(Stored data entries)
━━━━━━━━
(** Well-formed multi-byte UTF-8 sequences (Unicode, table 3-7). *)
Inductive utf8_multi : bytes -> Prop :=
| utf8_2 a b : 0xc2 <= a <= 0xdf -> cont b -> utf8_multi [a; b]
| utf8_3 a b c :
    (a = 0xe0 /\ 0xa0 <= b <= 0xbf) \/ ((0xe1 <= a <= 0xec \/ 0xee <= a <= 0xef) /\ cont b)
    \/ (a = 0xed /\ 0x80 <= b <= 0x9f) ->
    cont c -> utf8_multi [a; b; c]
| utf8_4 a b c d :
    (a = 0xf0 /\ 0x90 <= b <= 0xbf) \/ (0xf1 <= a <= 0xf3 /\ cont b) \/ (a = 0xf4 /\ 0x80 <= b <= 0x8f) ->
    cont c -> cont d -> utf8_multi [a; b; c; d].

Lemma all_bytes (P : Z -> bool) :
  forallb P (map Z.of_nat (seq 0 256)) = true -> forall c, 0 <= c < 256 -> P c = true.
Proof.
  intros H c Hc. rewrite forallb_forall in H. apply H. apply in_map_iff. exists (Z.to_nat c).
  split; [lia|]. apply in_seq. lia.
Qed.

(** The test of the C code for a continuation byte. *)
Lemma land_cont c : 0 <= c < 256 -> (Z.land c 0xc0 =? 0x80) = (0x80 <=? c) && (c <=? 0xbf).
Proof.
  intros Hc.
  apply eqb_prop, (all_bytes (fun c => eqb (Z.land c 0xc0 =? 0x80) ((0x80 <=? c) && (c <=? 0xbf)))); [|done].
  vm_compute. reflexivity.
Qed.

(** ** Binary search

    The loop [while (lo < hi)] of the lookups: [less] reads the array at the
    middle and is [None] out of its bounds. *)
Fixpoint bsearch (fuel : nat) (less : Z -> option bool) (lo hi : Z) : option Z :=
  match fuel with
  | O => None
  | S f =>
      if lo <? hi then
        let mid := lo + (hi - lo) / 2 in
        let* b := less mid in
        if b : bool then bsearch f less (mid + 1) hi else bsearch f less lo mid
      else Some lo
  end.
Lemma uleb_number_roundtrip_witness :
  exists b, uleb [1; 2] 624485 = Ok b
    /\ forall end_, Z.of_nat (length b) <= end_ ->
       number (b ++ [9]) end_ 2 = Ok (624485, Z.of_nat (length b)).
Proof.
  apply (uleb_number_roundtrip [1; 2] 624485 [9]).
  - split; vm_compute; congruence.
  - vm_compute. congruence.
Defined.

(** Every signed 32-bit value written by [sleb] is read back by
    [signed_number]. *)
Theorem sleb_signed_roundtrip before n after :
  - 2 ^ 31 <= n < 2 ^ 31 -> Z.of_nat (length before) + 5 <= SIZE_MAX ->
  exists b, sleb before n = Ok b
    /\ forall end_, Z.of_nat (length b) <= end_ ->
       signed_number (b ++ after) end_ (Z.of_nat (length before)) = Ok (n, Z.of_nat (length b)).
Proof.
  intros Hn Hb. exists (before ++ sleb_code 5 n). split.
  - apply sleb_loop_fits; [cbn; lia|lia|lia].
  - intros end_ He. rewrite length_app in *. rewrite Nat2Z.inj_add in *.
    apply (decodes_sleb n Hn _ end_ _ after); [lia| |lia].
    rewrite Nat2Z.id, <- app_assoc. apply drop_app_length.
Qed.

Lemma sleb_signed_roundtrip_witness :
  exists b, sleb [] (-123456) = Ok b
    /\ forall end_, Z.of_nat (length b) <= end_ ->
       signed_number (b ++ []) end_ 0 = Ok (-123456, Z.of_nat (length b)).
Proof.
  apply (sleb_signed_roundtrip [] (-123456) []).
  - split; vm_compute; congruence.
  - vm_compute. congruence.
Defined.
(** ** Data *)
Record Section_ : Type := MkSection { s_id : Z; s_p : Z; s_n : Z }.
Record Import_ : Type := MkImport { im_module : bytes; im_name : bytes; im_kind : Z; im_type : Z }.
Record Symbol : Type := MkSymbol {
  y_name : option bytes; y_kind : Z; y_flags : Z;
  y_index : Z; y_offset : Z; y_size : Z; y_value : Z; y_type : Z
}.
Record Segment : Type := MkSegment { d_p : Z; d_n : Z; d_alignment : Z; d_address : Z }.
Record Export_ : Type := MkExport { e_name : bytes; e_kind : Z; e_index : Z }.
Record Object : Type := MkObject {
  o_file : bytes;
  o_sections : list Section_;
  o_imports : list Import_;
  o_nfimp : Z;
  o_ngimp : Z;
  o_types : list Z;
  o_functions : list Z;
  o_fmap : list Z;
  o_gmap : list Z;
  o_globals : list bytes;
  o_data : list Segment;
  o_symbols : list Symbol;
  o_exports : list Export_;
  o_bodies : option (list (Z * Z))    (* position and size of each body *)
}.

Definition len {A} (l : list A) : Z := Z.of_nat (length l).
Definition o_nf (o : Object) : Z := len (o_functions o).
Definition o_ng (o : Object) : Z := len (o_globals o).

(** [Object o = {0}] with its bytes. *)
Definition empty_object (data : bytes) : Object :=
  MkObject data [] [] 0 0 [] [] [] [] [] [] [] [] None.
Lemma functions_before_all l : functions_before l (length (l_objects l)) = len (concat (o_functions <$> l_objects l)).
Proof. unfold functions_before. by rewrite take_ge by (by rewrite length_fmap). Qed.

(** Function indices follow the imports and then the code section's own
    order: function [i] of object [k] gets the number of imports plus the
    number of functions of the objects before it plus [i], so no two functions
    share an index and [fn] counts them all. *)
Theorem function_indices_consecutive l fn gn l' :
  len (l_imports l) + len (concat (o_functions <$> l_objects l)) < 2 ^ 32 ->
  Forall (fun o => 0 <= o_nfimp o) (l_objects l) ->
  assign_indices l = Ok (fn, gn, l') ->
  fn = len (l_imports l) + len (concat (o_functions <$> l_objects l))
  /\ forall k o i, l_objects l' !! k = Some o -> 0 <= i < o_nf o ->
       get_at (o_fmap o) (o_nfimp o + i)
       = Some (len (l_imports l) + functions_before l k + i).
Proof.
  intros Hb Hnf H. rewrite <- functions_before_all in Hb.
  apply (for_inv (fun k st => 0 <= k /\ index_inv l k st)) in H as [_ (Hs & Hfn & Hj)].
  2: { intros j s s' Hr [Hj0 HI] Hbody. split; [lia|]. eapply index_object_inv; eauto. }
  2: { split; [lia|]. split_and!; [done| |intros; lia]. unfold functions_before. rewrite take_0. symmetry. apply Z.add_0_r. }
  split.
  - rewrite Hfn, <- functions_before_all. do 3 f_equal. lia.
  - intros k o i Ho Hi. apply (Hj k o i); [|done|done].
    apply lookup_lt_Some in Ho. apply (f_equal length) in Hs. rewrite !length_fmap in Hs. lia.
Qed.

Definition three_functions : Link :=
  MkLink [set_maps (set_functions (set_imports (empty_object []) [] 1 0) [0; 0]) [0; 0; 0] [];
          set_maps (set_functions (empty_object []) [0]) [0] []]
    [] [MkImport [] [] 0 0; MkImport [] [] 0 0] [] [].

Lemma function_indices_consecutive_witness :
  exists l', assign_indices three_functions = Ok (5, 1, l')
    /\ o_fmap <$> l_objects l' = [[0; 2; 3]; [4]]
    /\ 5 = len (l_imports three_functions)
            + len (concat (o_functions <$> l_objects three_functions)).
Proof.
  assert (exists l', assign_indices three_functions = Ok (5, 1, l')) as [l' E]
    by (eexists; vm_compute; reflexivity).
  exists l'. split; [exact E|]. split; [vm_compute in E; injection E as <-; reflexivity|].
  apply (proj1 (function_indices_consecutive three_functions 5 1 l'
    ltac:(vm_compute; reflexivity) ltac:(apply (bool_decide_unpack _); vm_compute; exact I) E)).
Defined.

(** ** Relocation *)

(** A little-endian value. *)
Definition le_value (bs : bytes) : Z := foldr (fun b acc => b + 256 * acc) 0 bs.

Lemma patch_raw_value kind v :
  0 <= v < 2 ^ 32 -> patch_raw kind = true -> le_value (patch_bytes kind v) = v.
Proof.
  intros Hv Hr. unfold patch_bytes. rewrite Hr. cbn [map le_value foldr].
  unfold u8, wrap. rewrite !Z.shiftr_div_pow2 by lia. change (2 ^ 8) with 256.
  change (2 ^ (8 * 0)) with 1. change (2 ^ (8 * 1)) with 256. rewrite Z.div_1_r.
  assert (v / 2 ^ (8 * 2) = v / 256 / 256) as -> by now rewrite Z.div_div.
  assert (v / 2 ^ (8 * 3) = v / 256 / 256 / 256) as -> by now rewrite !Z.div_div.
  assert (v / 256 / 256 / 256 < 256) by (rewrite !Z.div_div by lia; apply Z.div_lt_upper_bound; lia).
  assert (0 <= v / 256 / 256 / 256) by (rewrite !Z.div_div by lia; apply Z.div_pos; lia).
  rewrite (Z.mod_small (v / 256 / 256 / 256)) by lia.
  pose proof (Z.div_mod v 256). pose proof (Z.div_mod (v / 256) 256).
  pose proof (Z.div_mod (v / 256 / 256) 256). lia.
Qed.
━━━━━━━━
> _Exercise directions_
Retype the portion of the data above that starts on the line with "signed_number (b ++ after)" and finishes on the line with "- intros end_", including both of those lines.

> _Output of the exercise_
       signed_number (b ++ after) end_ (Z.of_nat (length before)) = Ok (n, Z.of_nat (length b)).
Proof.
  intros Hn Hb. exists (before ++ sleb_code 5 n). split.
  - apply sleb_loop_fits; [cbn; lia|lia|lia].
  - intros end_ He. rewrite length_app in *. rewrite Nat2Z.inj_add in *.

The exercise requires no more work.